Finance Secretary Ralph Recto is optimistic the economy’s performance in the first quarter of 2025 likely grew at a faster rate than the year-earlier pace.
Recto told Malaya Business Insight on Monday that although it was too early to make growth estimates for the quarter, he said he expects the Philippine economy to expand by at least 6 percent.
“Too early to make projections. The first quarter is not done yet. Having said that, I expect the economy to grow by at least 6 percent,” Recto said.
This is in line with the government’s full-year growth assumption of 6 to 8 percent for gross domestic product (GDP).
In the first quarter of 2024, GDP expanded by 5.8 percent, while in the fourth quarter of last year, growth came in at 5.2 percent.
Recto did not elaborate on possible growth drivers during the three months.
Election spending
On Monday, however, a report released by the University of Asia and the Pacific (UA&P) identified some of the factors that might have supported the country’s economic performance in the first three months of 2025.

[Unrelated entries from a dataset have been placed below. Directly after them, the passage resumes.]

(** The call of the sample send shows the provider the one stored message. *)
Lemma provider_sees_only_the_conversation_witness :
  calls sample_send.2 = calls world0 \/
  exists call,
    calls sample_send.2 = calls world0 ++ [call] /\
    forall turn, turn ∈ drop 2 (req_messages (call_params call)) ->
      exists m, m ∈ messages (db sample_send.2) /\
                msg_conversationId m = js "id-0000" /\
                role turn = toLlmRole (msg_direction m) /\
                content turn = msg_content m.
Proof.
  exact (provider_sees_only_the_conversation asciiLower env_configured
           (provider_answers " Hello! ") sample_newId sample_now sortByCreatedAt
           sortByCreatedAt_Permutation
           sample_send_input world0 sample_sent sample_send.2 sample_send_returns).
Defined.

(** Reading the session of the sample send gives its reply. *)
Lemma sent_then_read_witness :
  exists ms reply,
    getChatSession sortByCreatedAt (js "id-0000") sample_send.2 =
    (Returned {| session_reply := reply;
                 session_sessionId := js "id-0000";
                 session_messages := map toDto ms |}, sample_send.2) /\
    reply = js "Hello!".
Proof.
  destruct (sent_then_read asciiLower env_configured
              (provider_answers " Hello! ") sample_newId sample_now sortByCreatedAt
              sortByCreatedAt_Permutation sortByCreatedAt_Sorted
              sample_send_input world0 sample_sent sample_send.2 sample_send_returns)
    as (ms & reply & Hread & _ & Hreply).
  exists ms, reply. split; [exact Hread |]. apply Hreply.
  intros older last Hm m Hin.
  set (l := messages (db sample_send.2)) in Hm. vm_compute in l. subst l.
  match type of Hm with
  | [?x; ?y] = _ => destruct (app_inj_tail [x] older y last Hm) as [<- <-]
  end.
  apply list_elem_of_singleton in Hin. subst m. vm_compute. reflexivity.
Defined.



(** A first message sent while the API key is blank: the fallback reply, and
    no call to the provider. *)
Lemma send_without_key_witness :
  let run := sendChatMessage asciiLower env_unconfigured (provider_answers " Hello! ")
               sample_newId sample_now sortByCreatedAt sample_send_input world0 in
  exists r, run.1 = Returned r /\
            send_reply r = fallbackReply /\ calls run.2 = calls world0.
Proof.
  intros run.
  set (r := {| send_reply := fallbackReply; send_sessionId := js "id-0000" |}).
  assert (Hrun : run = (Returned r, run.2)) by (vm_compute; reflexivity).
  exists r. split; [exact (f_equal fst Hrun) |].
  apply (send_without_key asciiLower env_unconfigured (provider_answers " Hello! ")
           sample_newId sample_now sortByCreatedAt sample_send_input world0 r run.2).
  - right. exists (js "   "). split; reflexivity.
  - exact Hrun.
Defined.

“We expect a robust rebound in consumer expenditures in Q1 due to large national government deficits and election spending, low inflation at the lower end of BSP’s inflation target, and major employment gains with infrastructure outlays bulging prior to the election spending ban,” UA&P’s March issue of the Market Call Capital Markets Research said.
“In addition, we see a resurgence in investment spending as major infrastructure and public-private partnership projects gain further traction,” the report, prepared by UA&P senior economist Victor Abola and research assistant Marco Antonio Agonia, said.

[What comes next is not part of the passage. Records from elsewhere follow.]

(** X3: a kernel that returns leaves the output vector with its length, and
    with its elements from index [n] on as they were; the interchanged kernel
    of [hw1.cpp] is the exception, it has cleared them ([std::fill] over the
    whole vector). *)
Theorem kernel_leaves_rest_of_output (T : Type) (SC : Scalar T)
    (v : variant) (n : Z) (A b c c' : list T) :
  kernel v n A b c = Some c' ->
  same_outside n (outside_rows v c) c'.
Proof.
  destruct v; cbn [kernel outside_rows]; intros E.
  - apply (for_lt_keeps (same_outside n c)) in E; auto using same_outside_refl.
    intros i t t' Hi Ht E'. apply bind_Some in E'. destruct E' as [t1 [E1 E2]].
    assert (Ht1 : same_outside n c t1) by (eapply vec_set_keeps; eauto; lia).
    apply (for_lt_keeps (same_outside n c)) in E2; auto.
    intros k u u' Hk Hu Eu. eapply accum_keeps; eauto; lia.
  - unfold Proj1.Mv_mult_interchanged in E.
    apply bind_Some in E. destruct E as [c0 [E0 E]].
    eapply interchanged_loops_keep; [|exact E].
    apply (for_lt_keeps (same_outside n c)) in E0; auto using same_outside_refl.
    intros i t t' Hi Ht E'. eapply vec_set_keeps; eauto; lia.
  - apply (for_lt_keeps (same_outside n c)) in E; auto using same_outside_refl.
    intros i t t' Hi Ht E'. eapply strided_row_keeps with (val := fun s => s); eauto; lia.
  - apply (for_lt_keeps (same_outside n c)) in E; auto using same_outside_refl.
    intros i t t' Hi Ht E'. eapply strided_row_keeps with (val := hsum); eauto; lia.
  - eapply interchanged_loops_keep; [|exact E]. apply same_outside_refl.
  - apply (for_lt_keeps (same_outside n c)) in E; auto using same_outside_refl.
    intros i t t' Hi Ht E'. eapply strided_row_keeps with (val := fun s => s); eauto; lia.
  - apply (for_lt_keeps (same_outside n c)) in E; auto using same_outside_refl.
    intros i t t' Hi Ht E'. eapply strided_row_keeps with (val := hsum); eauto; lia.
  - unfold MvC.MatVecMult in E.
    apply bind_Some in E. destruct E as [c0 [E0 E]].
    eapply interchanged_loops_keep; [|exact E]. now apply memset_zero_keeps.
Qed.

(** An instance. *)
Lemma kernel_leaves_rest_of_output_witness :
  same_outside 2 (outside_rows Interchanged_hw1 (rationals [7; 8; 9; 9]))
    (rationals [17; 39; 0; 0]).
Proof.
  apply (@kernel_leaves_rest_of_output Qc Qc_Scalar Interchanged_hw1 2
           (rationals [1; 2; 3; 4]) (rationals [5; 6])).
  vm_compute. reflexivity.
Defined.

(** ** Buffers shorter than the dimension asks for *)

(** A loop whose states keep [P] and one of whose iterations cannot succeed
    on a state with [P]. *)
Lemma for_count_None_inv {S : Type} (P : S -> Prop) cnt i
    (body : Z -> S -> option S) s j :
  P s ->
  (forall m t t', (m < cnt)%nat -> P t -> body (i + Z.of_nat m) t = Some t' -> P t') ->
  (j < cnt)%nat -> (forall t, P t -> body (i + Z.of_nat j) t = None) ->
  for_count cnt i body s = None.
Proof.
  revert i s j. induction cnt as [|c IH]; intros i s j H0 Hkeep Hj Hbad; [lia|].
  cbn [for_count]. destruct j as [|j].
  - rewrite Z.add_0_r in Hbad. now rewrite Hbad.
  - destruct (body i s) as [s1|] eqn:E; cbn [bind]; [|reflexivity].
    apply (IH _ _ j).
    + apply (Hkeep O s s1); [lia|exact H0|]. now rewrite Z.add_0_r.
    + intros m t t' Hm Ht Et. apply (Hkeep (Datatypes.S m) t t'); [lia|exact Ht|].
      rewrite <- Et. f_equal. lia.
    + lia.
    + intros t Ht. rewrite <- (Hbad t Ht). f_equal. lia.
Qed.

Lemma for_lt_None_inv {S : Type} (P : S -> Prop) lo hi
    (body : Z -> S -> option S) s k :
  P s ->
  (forall m t t', lo <= m < hi -> P t -> body m t = Some t' -> P t') ->
  lo <= k < hi -> (forall t, P t -> body k t = None) ->
  for_lt lo hi body s = None.
Proof.
  intros H0 Hkeep Hk Hbad. unfold for_lt.
  apply for_count_None_inv with (P := P) (j := Z.to_nat (k - lo)); auto.
  - intros m t t' Hm. apply Hkeep. lia.
  - lia.
  - intros t Ht. replace (lo + Z.of_nat (Z.to_nat (k - lo))) with k by lia. auto.
Qed.

(** A strided loop that reaches an iteration which cannot succeed. *)
Lemma for_stride_None {S : Type} W bound (body : Z -> S -> option S) k s k0 :
  k <= k0 <= bound -> (k0 - k) mod Zpos W = 0 -> (forall s, body k0 s = None) ->
  for_stride W bound body k s = None.
Proof.
  remember (Z.to_nat (k0 - k)) as d eqn:Ed.
  revert k s Ed. induction d as [d IH] using lt_wf_ind. intros k s Ed Hk Hm Hbad.
  rewrite for_stride_eq.
  replace (k <=? bound) with true by (symmetry; apply Z.leb_le; lia).
  destruct (Z.eq_dec k k0) as [->|N]; [now rewrite Hbad|].
  destruct (body k s) as [s1|]; cbn [bind]; [|reflexivity].
  assert (Hq : k + Zpos W <= k0).
  { apply Z.mod_divide in Hm; [|lia]. destruct Hm as [q Hq].
    assert (0 < q) by nia. nia. }
  apply (IH (Z.to_nat (k0 - (k + Zpos W)))); auto; try lia.
  replace (k0 - (k + Zpos W)) with (k0 - k + (-1) * Zpos W) by lia.
  now rewrite Z.mod_add by lia.
Qed.

Lemma vec_get_None {T : Type} (v : list T) i :
  Z.of_nat (length v) <= i -> vec_get v i = None.
Proof.
  intros H. unfold vec_get. destruct (i <? 0); [reflexivity|].
  apply nth_error_None. lia.
Qed.

Lemma vec_set_None {T : Type} (v : list T) i x :
  Z.of_nat (length v) <= i -> vec_set v i x = None.
Proof.
  intros H. unfold vec_set.
  replace (i <? Z.of_nat (length v)) with false by (symmetry; apply Z.ltb_ge; lia).
  now rewrite andb_false_r.
Qed.

Section ShortBuffers.
Context {T : Type} {SC : Scalar T}.
Variables (n : Z) (A b : list T).

Lemma prod_missing i p : missing A b n i p -> prod A b n i p = None.
Proof.
  intros (Hi & Hp & H). unfold prod, Int.mul, Int.add.
  destruct (Int.chk (i * n)) as [r|] eqn:E1; [|reflexivity].
  apply chk_Some in E1. destruct E1 as [-> _]. cbn [bind].
  destruct (Int.chk (i * n + p)) as [r|] eqn:E2; [|reflexivity].
  apply chk_Some in E2. destruct E2 as [-> _]. cbn [bind].
  destruct H as [H|H].
  - rewrite (vec_get_None b H). destruct (vec_get A _); reflexivity.
  - now rewrite (vec_get_None A H).
Qed.

Lemma prod_off_missing i k j : missing A b n i (k + j) -> prod_off A b n i k j = None.
Proof.
  intros (Hi & Hp & H). unfold prod_off, Int.mul, Int.add.
  destruct (Int.chk (i * n)) as [r|] eqn:E1; [|reflexivity].
  apply chk_Some in E1. destruct E1 as [-> _]. cbn [bind].
  destruct (Int.chk (i * n + k)) as [r|] eqn:E2; [|reflexivity].
  apply chk_Some in E2. destruct E2 as [-> _]. cbn [bind].
  destruct (Int.chk (i * n + k + j)) as [r|] eqn:E3; [|reflexivity].
  apply chk_Some in E3. destruct E3 as [-> _]. cbn [bind].
  destruct (vec_get A (i * n + k + j)) as [a|] eqn:Ea; [|reflexivity].
  cbn [bind].
  destruct (Int.chk (k + j)) as [r|] eqn:E4; [|reflexivity].
  apply chk_Some in E4. destruct E4 as [-> _]. cbn [bind].
  destruct H as [H|H].
  - now rewrite (vec_get_None b H).
  - rewrite vec_get_None in Ea by lia. discriminate.
Qed.

Lemma sum_step_missing i p s : missing A b n i p -> sum_step A b n i p s = None.
Proof. intros H. unfold sum_step. now rewrite prod_missing. Qed.

Lemma accum_missing i p c : missing A b n i p -> accum A b n i p c = None.
Proof. intros H. unfold accum. now rewrite prod_missing. Qed.

Lemma loadu_short (L : nat) (v : list T) idx :
  (0 < L)%nat -> Z.of_nat (length v) < idx + Z.of_nat L -> loadu L v idx = None.
Proof.
  intros HL H. unfold loadu. destruct (idx <? 0) eqn:E; [reflexivity|].
  apply Z.ltb_ge in E. rewrite length_firstn, length_skipn.
  destruct (Nat.eqb_spec (Init.Nat.min L (length v - Z.to_nat idx)) L) as [Q|Q];
    [lia|reflexivity].
Qed.

Lemma fmadd_step_missing (L : nat) i k p v :
  missing A b n i p -> k <= p < k + Z.of_nat L -> fmadd_step L A b n i k v = None.
Proof.
  intros (Hi & Hp & H) Hk. unfold fmadd_step, Int.mul, Int.add.
  destruct (Int.chk (i * n)) as [r|] eqn:E1; [|reflexivity].
  apply chk_Some in E1. destruct E1 as [-> _]. cbn [bind].
  destruct (Int.chk (i * n + k)) as [r|] eqn:E2; [|reflexivity].
  apply chk_Some in E2. destruct E2 as [-> _]. cbn [bind].
  destruct H as [H|H].
  - rewrite (@loadu_short L b k) by lia.
    destruct (loadu L A (i * n + k)); reflexivity.
  - now rewrite (@loadu_short L A (i * n + k)) by lia.
Qed.

Lemma unroll8_step_missing i k p s :
  missing A b n i p -> k <= p < k + 8 -> Proj1.unroll8_step A b n i k s = None.
Proof.
  intros H Hk. unfold Proj1.unroll8_step.
  assert (C : p = k \/ p = k + 1 \/ p = k + 2 \/ p = k + 3 \/ p = k + 4 \/
              p = k + 5 \/ p = k + 6 \/ p = k + 7) by lia.
  repeat match goal with
  | C : _ \/ _ |- _ => destruct C as [C|C]
  end; subst p;
    try rewrite (prod_missing H); try rewrite (prod_off_missing _ _ H);
    repeat match goal with
    | |- None = None => reflexivity
    | |- bind None _ = None => reflexivity
    | |- bind (prod ?a ?b ?c ?d ?e) _ = None =>
        destruct (prod a b c d e); cbn [bind]; [|reflexivity]
    | |- bind (prod_off ?a ?b ?c ?d ?e ?f) _ = None =>
        destruct (prod_off a b c d e f); cbn [bind]; [|reflexivity]
    end.
Qed.

Lemma unroll4_step_missing i k p s :
  missing A b n i p -> k <= p < k + 4 -> Hw1.unroll4_step A b n i k s = None.
Proof.
  intros H Hk. unfold Hw1.unroll4_step, sum_step.
  assert (C : p = k \/ p = k + 1 \/ p = k + 2 \/ p = k + 3) by lia.
  repeat match goal with
  | C : _ \/ _ |- _ => destruct C as [C|C]
  end; subst p;
    try rewrite (prod_missing H); try rewrite (prod_off_missing _ _ H);
    repeat match goal with
    | |- None = None => reflexivity
    | |- bind None _ = None => reflexivity
    | |- bind (bind None _) _ = None => reflexivity
    | |- bind (bind (prod ?a ?b ?c ?d ?e) _) _ = None =>
        destruct (prod a b c d e); cbn [bind]; [|reflexivity]
    | |- bind (prod_off ?a ?b ?c ?d ?e ?f) _ = None =>
        destruct (prod_off a b c d e f); cbn [bind]; [|reflexivity]
    end.
Qed.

According to the previous month’s issue of the Market Call, the Philippine economy is expected to post a 6.5 percent expansion in the first quarter of 2025.
Meanwhile, the latest report also mentioned that the Philippine Stock Exchange index rebounded to 6.291.40 by March 14th, but was likely to remain rangebound until April 15, the deadline for income tax payments for fiscal year 2024.
“We may see an upswing beyond the resistance level of 6,600 as we expect BSP to cut policy rates by 25 basis points to 5.5 percent in its April 10 meeting. Robust corporate earnings that will emerge for Q1 mostly in May and a likely Q1 GDP growth of 6.5 percent should bolster investor confidence,” the report said.
Political risks
“The main risk that threatens this outlook would be Philippine politics in case of disorderly and disruptive elections and/or outcomes,” it added.
Meanwhile, GlobalSource Partners (GSP) country analysts, former central bank deputy governor Diwa Guinigundo and Wilhelmina Manalac, said in a March 14 report GDP growth may be expected to increase within a narrow band over the first two quarters of the year, rising from just above 5.7 percent in the first quarter to about 5.9 percent in the second quarter.
“This modest upward trend is driven by resilient historical GDP performance, growth in the services sector, and short-term USD/PHP exchange rate effects,” the report said.
“However, if both domestic and geopolitical shocks occur in a big, adverse way, they could unsurprisingly alter the outcome of this initial analysis,” it added.